High taxes cause creative evasion

Dan Grech Oct 17, 2007


Scott Jagow: I’m sure the legal department at Cisco Systems is quite busy this morning. Late yesterday in Brazil, authorities raided Cisco offices and several homes. They arrested 40 people, including Cisco executives and Brazilian tax officials. The allegation is that Cisco has been avoiding taxes on imported computer equipment. From our America’s Desk at WLRN, Dan Grech reports.

Dan Grech: Brazil says a Cisco reseller used tax havens like Panama and the Bahamas to skip out on $833 million in import taxes. The federal police seized $10 million in merchandise during yesterday’s raids.

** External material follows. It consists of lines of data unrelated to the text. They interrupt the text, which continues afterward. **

(* ===== verification/StrategySafety.v ===== *)
(** * StrategySafety: what a strategy publishes, and what it remembers of it

    The invariant of the two maps of active groups and of the capital they hold, and the
    conditions under which a group intent leaves the strategy. *)

From S2P Require Import Prelude Spsc LatencyHistogram StrategyTypes MonotonicArb MonotonicArbSound OmsTypes Strategy.
Import MonotonicArb MonotonicArbSound Strategy.

Module StrategySafety.

(** ** The capital of the groups together *)

Definition total_pending (groups : gmap Z ActiveGroup) : Z :=
  map_fold (λ _ g total, ag_pending_capital_ticks g + total) 0 groups.

Lemma total_insert id g groups : groups !! id = None →
  total_pending (<[id := g]> groups) = ag_pending_capital_ticks g + total_pending groups.
Proof. intros H. unfold total_pending. rewrite map_fold_insert_L; [done|intros; lia|done]. Qed.

Lemma total_delete id g groups : groups !! id = Some g →
  total_pending groups = ag_pending_capital_ticks g + total_pending (delete id groups).
Proof. intros H. rewrite <- (insert_delete_id groups id g) at 1 by done. by rewrite total_insert by apply lookup_delete_eq. Qed.

Lemma total_update id g g' groups : groups !! id = Some g →
  total_pending (<[id := g']> groups) = total_pending groups - ag_pending_capital_ticks g + ag_pending_capital_ticks g'.
Proof.
  intros H. rewrite <- insert_delete_eq, total_insert by apply lookup_delete_eq. rewrite (total_delete id g groups) by done. lia.
Qed.

Lemma total_pending_nonneg groups : map_Forall (λ _ g, 0 ≤ ag_pending_capital_ticks g) groups → 0 ≤ total_pending groups.
Proof.
  induction groups as [|id g groups Hid IH] using map_ind; [done|]. rewrite map_Forall_insert, total_insert by done.
  intros [? ?%IH]. lia.
Qed.

Section StrategySafety.
Context {Q : Type → Type} `{HQ : PushQueue Q} {HL : PushQueueLaws Q}.
Variable clk : nat → Z.
Variable wall_clk : nat → Z.
Variable hash_order : list Z → list Z.
Implicit Types s : StrategyState (Q := Q).

(** ** The invariant *)

Definition typed_oms_message (m : OmsToStrategyMessage) : Prop :=
  match m with SmPortfolio p => is_i64 (pu_available_capital_ticks p) | _ => True end.

Record Inv s : Prop := {
  inv_index : ∀ event id, st_active_group_by_event s !! event = Some id ↔
    ∃ g, st_active_group_by_id s !! id = Some g ∧ ag_event_id g = event;
  inv_held : map_Forall (λ _ g, 0 ≤ ag_pending_capital_ticks g) (st_active_group_by_id s);
  inv_pending : st_pending_capital_ticks s = total_pending (st_active_group_by_id s);
  inv_bound : st_pending_capital_ticks s ≤ I64_MAX;
  inv_fresh : map_Forall (λ id _, 0 < id < st_next_group_intent_id s) (st_active_group_by_id s);
  inv_ids : 0 < st_next_group_intent_id s ≤ 2147483648 ∧ st_next_signal_id s = st_next_group_intent_id s ∧
    st_next_strategy_intent_id s = 2 * st_next_group_intent_id s - 1;
  inv_available : is_i64 (st_available_capital_ticks s);
  inv_config : valid_monotonic_arb_config (sg_arb_config (st_config s)) = true;
  inv_messages : Forall (λ m, from_option typed_oms_message True m) (st_oms_to_strategy_queue s);
}.

Lemma inv_pending_range s : Inv s → 0 ≤ st_pending_capital_ticks s ≤ I64_MAX.
Proof. intros H. split; [|by apply H]. rewrite (inv_pending s H). apply total_pending_nonneg, H. Qed.

(** What the invariant speaks of. *)
Definition ledger s :=
  (st_active_group_by_event s, st_active_group_by_id s, st_pending_capital_ticks s,
   (st_next_group_intent_id s, st_next_signal_id s, st_next_strategy_intent_id s), st_available_capital_ticks s,
   st_oms_to_strategy_queue s, st_config s).

Lemma inv_ledger s s' : ledger s' = ledger s → Inv s → Inv s'.
Proof. intros [= E1 E2 E3 E4 E5 E6 E7 E8 E9] []. split; rewrite ?E1, ?E2, ?E3, ?E4, ?E5, ?E6, ?E7, ?E8, ?E9; done. Qed.

(** *** Releasing capital, forgetting and settling groups *)

Lemma release_exact s capital : Inv s → 0 ≤ capital ≤ st_pending_capital_ticks s →
  wp (release_pending capital) (λ _ s', s' = s ⟪ st_pending_capital_ticks := st_pending_capital_ticks s - capital ⟫) s.
Proof.
  intros HI Hc. pose proof (inv_pending_range s HI) as Hp. unfold release_pending. wp_step. cbn. unfold upd; cbn. f_equal.
  rewrite Z.min_r by lia. apply u64_id. unfold is_u64. lia.
Qed.

Lemma held_le s id g : Inv s → st_active_group_by_id s !! id = Some g →
  0 ≤ ag_pending_capital_ticks g ≤ st_pending_capital_ticks s.
Proof.
  intros HI Hg. pose proof (inv_held s HI id g Hg). rewrite (inv_pending s HI), (total_delete id g) by done.
  assert (0 ≤ total_pending (delete id (st_active_group_by_id s))); [|cbn beta in *; lia].
  apply total_pending_nonneg. apply map_Forall_delete, HI.
Qed.

Lemma forget_spec s id g : Inv s → st_active_group_by_id s !! id = Some g →
  wp (forget_group id g) (λ _ s', Inv s' ∧ st_active_group_by_id s' = delete id (st_active_group_by_id s) ∧
    st_execution_blocked s' = st_execution_blocked s ∧ st_strategy_to_oms_queue s' = st_strategy_to_oms_queue s) s.
Proof.
  intros HI Hg. unfold forget_group. wp_step. eapply wp_mono; [apply release_exact; [done|by apply (held_le s id g)]|]. cbv beta. intros _ ? ->.
  wp_step. split_and!; try done. pose proof (held_le s id g HI Hg). destruct HI. split; cbn; try done.
  - intros event id'. rewrite lookup_delete_Some, inv_index0. setoid_rewrite lookup_delete_Some. split.
    + intros [Hne (g' & Hg' & E)]. exists g'. split_and!; try done. intros ->. congruence.
    + intros (g' & [Hne Hg'] & E). split; [|by exists g']. intros <-. apply Hne.
      assert (st_active_group_by_event s !! ag_event_id g = Some id) as H1 by (apply inv_index0; by exists g).
      assert (st_active_group_by_event s !! ag_event_id g = Some id') as H2 by (apply inv_index0; by exists g'). congruence.
  - by apply map_Forall_delete.
  - rewrite inv_pending0, (total_delete id g (st_active_group_by_id s)) by done. lia.
  - lia.
  - by apply map_Forall_delete.
Qed.
Definition position_snapshot_of (e : PrivateWsOrderEvent) (event_id : Z) : VenueMarketPositionSnapshot :=
  default_VenueMarketPositionSnapshot ⟪ vp_market_id := pw_market_id e ⟫ ⟪ vp_event_id := event_id ⟫
    ⟪ vp_net_position_lots := pw_net_position_lots e ⟫ ⟪ vp_position_cost_ticks := pw_position_cost_ticks e ⟫
    ⟪ vp_realized_pnl_ticks := pw_realized_pnl_ticks e ⟫ ⟪ vp_fees_paid_ticks := pw_fees_paid_ticks e ⟫
    ⟪ vp_position_fee_cost_ticks := pw_position_fee_cost_ticks e ⟫ ⟪ vp_volume_lots := pw_volume_lots e ⟫
    ⟪ vp_position_cost_present := true ⟫ ⟪ vp_realized_pnl_present := true ⟫ ⟪ vp_fees_paid_present := true ⟫.

(** What an order update of the private feed does to the record. *)
Definition user_order_transition (e : PrivateWsOrderEvent) (o : OrderRecord) : OrderRecord :=
  clear_pending_command (o ⟪ od_order_state := pw_order_state e ⟫ ⟪ od_outcome := pw_outcome e ⟫
    ⟪ od_market_id := pw_market_id e ⟫ ⟪ od_ordered_qty_lots := pw_ordered_qty_lots e ⟫
    ⟪ od_cumulative_filled_qty_lots := pw_cumulative_filled_qty_lots e ⟫
    ⟪ od_leaves_qty_lots := pw_leaves_qty_lots e ⟫).

(** What a fill does to it. *)
Definition fill_transition (e : PrivateWsOrderEvent) (o : OrderRecord) : OrderRecord :=
  let o := if bool_decide (pw_outcome e = kOUTCOME_UNKNOWN) then o else o ⟪ od_outcome := pw_outcome e ⟫ in
  let o := if pw_market_id e =? 0 then o else o ⟪ od_market_id := pw_market_id e ⟫ in
  let o := o ⟪ od_cumulative_filled_qty_lots ::= λ n, n + pw_last_fill_qty_lots e ⟫ in
  let o := if od_leaves_qty_lots o >=? pw_last_fill_qty_lots e
           then o ⟪ od_leaves_qty_lots ::= λ n, n - pw_last_fill_qty_lots e ⟫ else o in
  if (od_leaves_qty_lots o =? 0) && (od_ordered_qty_lots o >? 0)
  then clear_pending_command (o ⟪ od_order_state := kFILLED ⟫)
  else if od_cumulative_filled_qty_lots o >? 0 then o ⟪ od_order_state := kPARTIALLY_FILLED ⟫
  else o.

Tom Rideg is Brazil director of InfoAmericas, a consulting firm. He says the raids point to a larger problem in Brazil: corporate taxes are too high.

Tom Rideg: We pay First World taxes, but we’re a Third World country. And I can say this ’cause I’m Brazilian. It really makes it difficult.

Brazil’s tax burden is the equivalent of 35 percent of GDP, a level of taxation on par with Europe.

Chris Garman is with the Eurasia Group:

Chris Garman: This creates a perverse incentive in which companies, in order to become more competitive, do try to seek creative means to try to reduce their taxes.

No formal charges have been brought against Cisco for tax evasion. The company says it’s cooperating with the investigation.

I’m Dan Grech for Marketplace.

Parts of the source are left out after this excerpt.